PROMPT:
In the entries below, find the line with "IHl, (Forall_inv_tail Hv)." and the line with "Proof. revert n.". Reproduce those two lines and every line between them exactly, and nothing more.
RECORDS SHOWN START
Lemma SkipAttributes_exact_witness :
  (∃ tokenizer, SkipAttributes (λ _, Ok 0) (NewTokenizer (B"<a={}>#")) = Ok tokenizer ∧ GetCurrentType tokenizer = Token.Hash) ∧
  (∀ fuel, skip_attributes_loop (λ _, Ok 0) fuel 0 (NewTokenizer (B"<a=1")) = OutOfFuel).
Proof.
  split.
  - epose proof (SkipAttributes_exact (λ _, Ok 0) (B"<a={}>#") _ _ ltac:(done) ltac:(vm_compute; reflexivity)) as H.
    destruct H as (tk & E & Ht). exists tk. split; [exact E|]. unfold GetCurrentType. by rewrite Ht.
  - epose proof (SkipAttributes_exact (λ _, Ok 0) (B"<a=1") _ _ ltac:(done) ltac:(vm_compute; reflexivity)) as H. exact H.
Defined.

(** Two ways to the same value: on every text of a document (with any white space,
    attributes and mixture of text and binary forms) nested less deep than the limit, the
    specializations of [ConvertTo] for integers and strings, which go through the tokenizer,
    return or throw exactly what the template returns or throws, which goes through the pull
    parser. (A double literal that starts with a plus sign has a digit behind it: the
    tokenizer reads any other plus as a token.) *)
Theorem ConvertTo_specializations (fd : list byte → Result Z) (ndebug isSigned : bool) (w : Z) (n : TNode) (t ws1 ws2 : list byte)
    (Hfd : total_conversion fd) (Hplus : ignores_plus fd) (Hws1 : spaces ws1) (Ht : NodeText (tokenizer_double fd) DefaultMemoryLimit n t)
    (Hws2 : spaces ws2) (Hdepth : (node_depth n < 256)%nat) :
  ConvertToIntegral fd isSigned w (ws1 ++ t ++ ws2) = ConvertTo fd ndebug (TInt isSigned w) YsonNode (ws1 ++ t ++ ws2) ∧
  ConvertYsonStringBufToString fd (ws1 ++ t ++ ws2) = ConvertTo fd ndebug TString YsonNode (ws1 ++ t ++ ws2).
Proof.
  pose proof (proj1 (grammar_mono fd _ DefaultMemoryLimit (tokenizer_double_mono fd)) _ _ Ht) as Ht'. split.
  - by rewrite (ConvertTo_text (T := TInt isSigned w) fd ndebug n t ws1 ws2) by done; apply ConvertToIntegral_document.
  - by rewrite (ConvertTo_text (T := TString) fd ndebug n t ws1 ws2) by done; apply ConvertToString_document.
Qed.
(** The cases of [truncate_value]: nothing fits, or the head does. *)
Ltac truncate_cases :=
  cbn [truncate_value]; cbv zeta;
  match goal with |- context [?m >? ?rem] => destruct (Z.gtb_spec m rem) as [Hm|Hm] end;
  [intros [= <- <- <-]|cbn [min_size] in *].

Lemma scalar_spent inside v rem : 0 <= rem → min_size v + Z.b2z inside <= rem →
  Z.of_nat (length (composite_binary v)) = min_size v → spent (written inside (Some v)) rem (rem - (min_size v + Z.b2z inside)).
Proof. intros H1 H2 H3. split; [lia|]. unfold written. rewrite length_app, Nat2Z.inj_add, length_sep. lia. Qed.

Lemma string_spent inside s rem : 0 <= rem → Z.of_nat (length s) < 2 ^ 31 →
  let m := min_size (CString s) + Z.b2z inside in m <= rem →
  let s' := take (Z.to_nat (rem - m)) s in
  spent (written inside (Some (CString s'))) rem (rem - (m + Z.of_nat (length s'))).
Proof.
  intros Hrem Hs m Hm s'. unfold m, min_size in *.
  assert (length s' <= Z.to_nat (rem - m) ∧ length s' <= length s)%nat as [H1 H2] by (unfold s'; rewrite length_take; lia).
  pose proof (length_WriteVarInt32_mono (Z.of_nat (length s')) (Z.of_nat (length s)) ltac:(lia) Hs).
  split; [unfold m in *; lia|]. unfold written. rewrite length_app, Nat2Z.inj_add, length_sep.
  cbn [composite_binary length]. rewrite length_app. lia.
Qed.

Lemma truncate_value_spent inside v rem o rem' st : representable v → 0 <= rem →
  truncate_value inside v rem = (o, rem', st) → spent (written inside o) rem rem'.
Proof.
  revert inside rem o rem' st. induction v as [| | | | | |items IH] using composite_ind; intros inside rem o rem' st Hv Hrem;
    truncate_cases; try (split; simpl; lia); try (intros [= <- <- <-]).
  1,2,3,5: apply scalar_spent; try done; cbn [composite_binary min_size length]; lia.
  - apply (scalar_spent inside (CDouble z)); [done|done|]. cbn [composite_binary min_size length]. by rewrite length_le_bytes.
  - by apply string_spent.
  - destruct (truncate_list _ _ _) as [[items' rem1] st1] eqn:E. intros [= <- <- <-].
    apply truncate_list_spent in E as [H1 H2]; [|lia|].
    + split; [done|]. unfold written. rewrite length_app, Nat2Z.inj_add, length_sep. cbn [composite_binary length].
      rewrite length_app. simpl length. lia.
    + apply representable_list in Hv. clear -IH Hv. induction IH as [|v items Hn _ IHl]; constructor.
      * intros rem o rem' st. apply Hn, (Forall_inv Hv).
      * apply IHl, (Forall_inv_tail Hv).
Qed.

(** The truncated value does not compare greater, and stays within the bounds of the original. *)
Lemma string_prefix_le n s : string_compare (take n s) s <= 0.
Proof. revert n. induction s as [|c s IH]; intros [|n]; simpl; try lia. by rewrite Z.eqb_refl. Qed.

Lemma GetSign_le z : z <= 0 → GetSign z <= 0.
Proof. destruct (GetSign_spec z) as [?|[?|?]]; lia. Qed.

Definition below (v v' : TComposite) : Prop :=
  compare_composite v' v <= 0 ∧ (representable v → representable v') ∧
  (node_depth (composite_node v') <= node_depth (composite_node v))%nat.
(* ===== verification/KeyBound.v ===== *)
(** Keys and key bounds ([yt/yt/client/table_client/key.cpp], [key_bound.cpp]): a bound is a
    row prefix, a direction and an inclusiveness, and stands for a ray of keys; legacy rows
    say the same with sentinel values.

    Owning and non-owning versions of the classes differ in who holds the memory; they are
    one definition here. *)

From S2P Require Import Prelude Compare CompositeCompare RowValues.

(** A null row is [None]; it has no elements. *)
Definition TUnversionedRow : Type := option (list TUnversionedValue).

Definition Elements (row : TUnversionedRow) : list TUnversionedValue := default [] row.
Definition GetCount (row : TUnversionedRow) : nat := length (Elements row).

(** ** Keys *)

Definition TKey : Type := option (list TUnversionedValue).

Module TKey.

Definition FromRow (row : TUnversionedRow) (len : option nat) : Result TKey :=
  match row with
  | None => Ok None
  | Some values =>
      let keyLength := default (length values) len in
      Verify (Nat.leb keyLength (length values));;
      ValidateValueTypes (take keyLength values);;
      Ok (Some (take keyLength values))
  end.

(** Without [NDEBUG] the types are checked and a failure is fatal. *)
Definition FromRowUnchecked (row : TUnversionedRow) (len : option nat) : Result TKey :=
  match row with
  | None => Ok None
  | Some values =>
      let keyLength := default (length values) len in
      Verify (Nat.leb keyLength (length values));;
      Ok (Some (take keyLength values))
  end.

Definition GetLength (key : TKey) : nat := length (default [] key).

Definition AsOwningRow (key : TKey) : TUnversionedRow := key.
End TKey.

Definition LegacyKeyToKeyFriendlyOwningRow (row : TUnversionedRow) (keyLength : nat) : Result TUnversionedRow :=
  match row with
  | None => Ok None
  | Some values =>
      let value index :=
        match values !! index with
        | Some value => if IsSentinel (ValueType value) then ValueNull else value
        | None => ValueNull
        end in
      let result := map value (seq 0 keyLength) in
      Verify (Nat.eqb (length result) keyLength);;
      Ok (Some result)
  end.

(** ** Key bounds *)

Record TKeyBound := { Prefix : TUnversionedRow; IsInclusive : bool; IsUpper : bool }.
#[export] Instance TKeyBound_eq_dec : EqDecision TKeyBound.
Proof. solve_decision. Defined.

(** [operator bool]. *)
Definition IsSet (row : TUnversionedRow) : bool := match row with Some _ => true | None => false end.

Definition RelationToIsUpperAndIsInclusive (relation : list byte) : Result (bool * bool) :=
  if bool_decide (relation = B"<=") then Ok (true, true)
  else if bool_decide (relation = B">=") then Ok (true, false)
  else if bool_decide (relation = B"<") then Ok (false, true)
  else if bool_decide (relation = B">") then Ok (false, false)
  else Throw EInvalidArgument.

Definition NullKeyBound : TKeyBound := {| Prefix := None; IsInclusive := false; IsUpper := false |}.

Definition FromRow (row : TUnversionedRow) (isInclusive isUpper : bool) : Result TKeyBound :=
  Verify (IsSet row);;
  ValidateValueTypes (Elements row);;
  Ok {| Prefix := row; IsInclusive := isInclusive; IsUpper := isUpper |}.

Definition FromRowUnchecked (row : TUnversionedRow) (isInclusive isUpper : bool) : Result TKeyBound :=
  Verify (IsSet row);;
  Ok {| Prefix := row; IsInclusive := isInclusive; IsUpper := isUpper |}.

Definition EmptyKey : TUnversionedRow := Some [].

Definition MakeUniversal (isUpper : bool) : Result TKeyBound := FromRow EmptyKey true isUpper.
Definition MakeEmpty (isUpper : bool) : Result TKeyBound := FromRow EmptyKey false isUpper.

Definition IsUniversal (bound : TKeyBound) : bool :=
  IsInclusive bound && IsSet (Prefix bound) && Nat.eqb (GetCount (Prefix bound)) 0.
Definition IsEmptyBound (bound : TKeyBound) : bool :=
  negb (IsInclusive bound) && IsSet (Prefix bound) && Nat.eqb (GetCount (Prefix bound)) 0.

Definition Invert (bound : TKeyBound) : Result TKeyBound :=
  Verify (IsSet (Prefix bound));;
  FromRowUnchecked (Prefix bound) (negb (IsInclusive bound)) (negb (IsUpper bound)).

Definition ToggleInclusiveness (bound : TKeyBound) : Result TKeyBound :=
  Verify (IsSet (Prefix bound));;
  FromRowUnchecked (Prefix bound) (negb (IsInclusive bound)) (IsUpper bound).

Definition UpperCounterpart (bound : TKeyBound) : Result TKeyBound :=
  Verify (IsSet (Prefix bound));;
  if IsUpper bound then Ok bound else Invert bound.

Definition LowerCounterpart (bound : TKeyBound) : Result TKeyBound :=
  Verify (IsSet (Prefix bound));;
  if IsUpper bound then Invert bound else Ok bound.

Definition GetRelation (bound : TKeyBound) : list byte :=
  if IsUpper bound && IsInclusive bound then B"<="
  else if IsUpper bound && negb (IsInclusive bound) then B"<"
  else if negb (IsUpper bound) && IsInclusive bound then B">="
  else B">".

(** ** Legacy rows *)

(** The loop of [GetBoundPrefixAndInclusiveness] at [index]: [isLongRow], the leftmost
    sentinel and the length of the prefix in front of it. *)
Fixpoint bound_loop (row : list TUnversionedValue) (index keyLength prefixLength : nat) : bool * option EValueType * nat :=
  match row with
  | [] => (false, None, prefixLength)
  | value :: row =>
      if negb (Nat.leb index keyLength) then (false, None, prefixLength)
      else if Nat.eqb index keyLength then (true, None, prefixLength)
      else if negb (bool_decide (ValueType value = TypeMin)) && negb (bool_decide (ValueType value = TypeMax)) then
        bound_loop row (S index) keyLength (S prefixLength)
      else (false, Some (ValueType value), prefixLength)
  end.

Definition GetBoundPrefixAndInclusiveness (row : TUnversionedRow) (isUpper : bool) (keyLength : nat) : Result (nat * bool) :=
  Verify (IsSet row);;
  let '(isLongRow, leftmostSentinelType, prefixLength) := bound_loop (Elements row) 0 keyLength 0 in
  let toggleInclusiveness := isLongRow || bool_decide (leftmostSentinelType = Some TypeMax) in
  let isInclusive := (isUpper && toggleInclusiveness) || (negb isUpper && negb toggleInclusiveness) in
  Ok (prefixLength, isInclusive).

Definition KeyBoundFromLegacyRow (row : TUnversionedRow) (isUpper : bool) (keyLength : nat) : Result TKeyBound :=
  match row with
  | None => MakeUniversal isUpper
  | Some values =>
      '(prefixLength, isInclusive) ← GetBoundPrefixAndInclusiveness row isUpper keyLength;
      Verify (Nat.leb prefixLength (length values));;
      FromRow (Some (take prefixLength values)) isInclusive isUpper
  end.

Definition KeyBoundToLegacyRow (keyBound : TKeyBound) : TUnversionedRow :=
  match Prefix keyBound with
  | None => None
  | Some prefix =>
      let shouldAddMax := (IsUpper keyBound && IsInclusive keyBound) || (negb (IsUpper keyBound) && negb (IsInclusive keyBound)) in
      Some (prefix ++ (if shouldAddMax then [ValueMax] else []))
  end.

(** The version over a row buffer; the owning one leaves out the first test. *)
Definition ShortenKeyBound (keyBound : TKeyBound) (length : nat) : Result TKeyBound :=
  if negb (IsSet (Prefix keyBound)) then Ok NullKeyBound
  else if Nat.leb (GetCount (Prefix keyBound)) length then Ok keyBound
  else FromRowUnchecked (Some (take length (Elements (Prefix keyBound)))) true (IsUpper keyBound).

(** [operator==]: prefixes are compared as rows. *)
Definition KeyBoundEqual (compareRows : TUnversionedRow → TUnversionedRow → Result Z) (lhs rhs : TKeyBound) : Result bool :=
  result ← compareRows (Prefix lhs) (Prefix rhs);
  Ok ((result =? 0) && Bool.eqb (IsInclusive lhs) (IsInclusive rhs) && Bool.eqb (IsUpper lhs) (IsUpper rhs)).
RECORDS SHOWN END
TASK RESULT:
      * apply IHl, (Forall_inv_tail Hv).
Qed.

(** The truncated value does not compare greater, and stays within the bounds of the original. *)
Lemma string_prefix_le n s : string_compare (take n s) s <= 0.
Proof. revert n. induction s as [|c s IH]; intros [|n]; simpl; try lia. by rewrite Z.eqb_refl. Qed.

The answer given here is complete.